Many in the oil and gas industry are increasingly looking for ways to reduce costs and improve efficiencies.
Some like GE and Statoil are going so far as to offer incentives such as cash awards and research funding for engineers able to demonstrate novel ways to improve associated technologies. The engineers attempting to meet those challenges today are not the same breed as prior generations; they’re using a broader set of skills and more flexible problem solving methods. Many of them have embraced the concept of “flexible engineering.”
One way to look at flexible engineering is through what MIT’s Richard de Neufville calls “flexibility in engineering design” or FIED. Neufville describes the engineering design concept as a way “to create a system that can adapt to the actual demands occurring at different points of time over its lifetime.” More simply, flexible engineering is a design approach that attempts to improve the effectiveness and efficiency of a complex, multi-task system that must remain highly reliable throughout its operation. This conceptual design approach stands apart from a more traditional approach that attempts to find an overall middle ground among a range of requirements. As Neufville puts it, the traditional approach more often than not leads to a design that’s too much or not enough for a project. By applying flexible engineering principles to an oil platform, refinery, or drilling rig, that infrastructure has the potential to adapt to a wider set of circumstances and provide an improved lifetime value to the owner.

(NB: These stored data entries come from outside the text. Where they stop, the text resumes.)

Lemma vertex_bounds (k i : Z) :
  (1 <= k)%Z -> (1 <= i <= k * k)%Z ->
  (0 <= Mesh.numer1 k i - 4 * Mesh.sign k i
   /\ 0 <= Mesh.numer2 k i + Mesh.sign k i
   /\ 0 <= Mesh.numer3 k i + 2 * Mesh.sign k i
   /\ 0 <= Mesh.numer1 k i + 2 * Mesh.sign k i
   /\ 0 <= Mesh.numer2 k i - 2 * Mesh.sign k i
   /\ 0 <= Mesh.numer3 k i - 4 * Mesh.sign k i)%Z.
Proof.
  intros Hk Hi. pose proof (root_spec k i Hk Hi) as (Hs & Hlo & Hhi).
  pose proof (parity_nonneg k i Hk Hi) as Hm.
  unfold Mesh.numer1, Mesh.numer2, Mesh.numer3, Mesh.sign.
  pose proof (Z.quot_rem' (- (k * k) + i + Mesh.root k i * (Mesh.root k i + 2) + 1) 2)
    as Hq.
  fold (Mesh.parity k i) in Hq.
  set (m := Mesh.parity k i) in *. set (s := Mesh.root k i) in *.
  set (q := Z.quot (- (k * k) + i + s * (s + 2) + 1) 2) in *.
  assert (Hcase : m = 0%Z \/ m = 1%Z) by lia.
  destruct Hcase as [E | E]; rewrite E in *; repeat split; nia.
Qed.
(** [csp_kiss_interface_data_t] of a KISS interface; [tx_func] names the
    serial driver's function. *)
Record csp_kiss := mkKiss {
  tx_func : option nat;
  rx_mode : csp_kiss_mode;
  rx_length : Z (* unsigned int *);
  rx_first : bool;
  rx_packet : option nat
}.

Definition set_rx_mode (v : csp_kiss_mode) (r : csp_kiss) : csp_kiss :=
  mkKiss (tx_func r) v (rx_length r) (rx_first r) (rx_packet r).
Definition set_rx_length (v : Z) (r : csp_kiss) : csp_kiss :=
  mkKiss (tx_func r) (rx_mode r) v (rx_first r) (rx_packet r).
Definition set_rx_first (v : bool) (r : csp_kiss) : csp_kiss :=
  mkKiss (tx_func r) (rx_mode r) (rx_length r) v (rx_packet r).
Definition set_rx_packet (v : option nat) (r : csp_kiss) : csp_kiss :=
  mkKiss (tx_func r) (rx_mode r) (rx_length r) (rx_first r) v.

(** [csp_can_interface_data_t] of a CAN interface. *)
Record csp_can := mkCan {
  cfp_packet_counter : Z (* uint32_t *);
  can_tx_func : option nat (* tx_func *);
  can_pbufs : option nat (* pbufs: packets being reassembled *)
}.

Definition set_cfp_packet_counter (v : Z) (r : csp_can) : csp_can :=
  mkCan v (can_tx_func r) (can_pbufs r).
Definition set_can_tx_func (v : option nat) (r : csp_can) : csp_can :=
  mkCan (cfp_packet_counter r) v (can_pbufs r).
Definition set_can_pbufs (v : option nat) (r : csp_can) : csp_can :=
  mkCan (cfp_packet_counter r) (can_tx_func r) v.

(** [csp_eth_interface_data_t] of an Ethernet interface. *)
Record csp_eth := mkEth {
  eth_promisc : bool (* promisc *);
  tx_mtu : Z (* uint16_t *);
  eth_tx_buf : list Z (* the memory at tx_buf *);
  eth_pbufs : option nat (* pbufs *);
  if_mac : list Z
}.

Definition set_eth_promisc (v : bool) (r : csp_eth) : csp_eth :=
  mkEth v (tx_mtu r) (eth_tx_buf r) (eth_pbufs r) (if_mac r).
Definition set_tx_mtu (v : Z) (r : csp_eth) : csp_eth :=
  mkEth (eth_promisc r) v (eth_tx_buf r) (eth_pbufs r) (if_mac r).
Definition set_eth_tx_buf (v : list Z) (r : csp_eth) : csp_eth :=
  mkEth (eth_promisc r) (tx_mtu r) v (eth_pbufs r) (if_mac r).
Definition set_eth_pbufs (v : option nat) (r : csp_eth) : csp_eth :=
  mkEth (eth_promisc r) (tx_mtu r) (eth_tx_buf r) v (if_mac r).
Definition set_if_mac (v : list Z) (r : csp_eth) : csp_eth :=
  mkEth (eth_promisc r) (tx_mtu r) (eth_tx_buf r) (eth_pbufs r) v.

(** [arp_list_entry_t]: the hardware address of a node. *)
Record arp_entry := mkArp {
  arp_csp_addr : Z (* uint16_t *);
  arp_mac : list Z (* mac_addr *);
  arp_next : option nat (* next *)
}.

Definition set_arp_csp_addr (v : Z) (r : arp_entry) : arp_entry :=
  mkArp v (arp_mac r) (arp_next r).
Definition set_arp_mac (v : list Z) (r : arp_entry) : arp_entry :=
  mkArp (arp_csp_addr r) v (arp_next r).
Definition set_arp_next (v : option nat) (r : arp_entry) : arp_entry :=
  mkArp (arp_csp_addr r) (arp_mac r) v.

Definition ARP_MAX_ENTRIES : nat := 10.
Definition CSP_ETH_ALEN : Z := 6.

(** [csp_i2c_interface_data_t], [csp_if_udp_conf_t] (its [peer_addr] without the
    port, which is that of [rport]) and [csp_if_tun_conf_t]. *)
Record csp_i2c := mkI2c { i2c_tx_func : option nat }.
Record csp_udp := mkUdp {
  udp_host : list Z;   (* char *host *)
  lport : Z;           (* int *)
  rport : Z;           (* int *)
  peer_addr : Z;       (* struct in_addr of peer_addr *)
  sockfd : Z           (* int *)
}.
Definition set_peer_addr (v : Z) (r : csp_udp) : csp_udp := mkUdp (udp_host r) (lport r) (rport r) v (sockfd r).
Record csp_tun := mkTun { tun_src : Z (* int *); tun_dst : Z (* int *) }.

However, flexible engineering isn’t just an engineering design concept; it’s also a training methodology. MIT and other schools have strategically introduced engineering programs that focus on flexible engineering degrees. Such degrees give students more control over their education, allowing for self-directed study of practical engineering challenges in biotechnology, robotics, and infrastructure development while not skimping on required core engineering concepts. Norman Fortenberry, executive director of the American Society for Engineering Education (ASEE), praised this new approach, telling Inside Higher Ed in 2012 “[t]here is a recognition within the engineering community that the challenges that engineers have to address require a greater deal of flexibility; a broader mix of skills than in the most traditional of traditional programs.” As such, today’s engineers end up with more practical skills and a deeper understanding of how to apply them to a design in order to yield more flexible and profitable designs and infrastructure.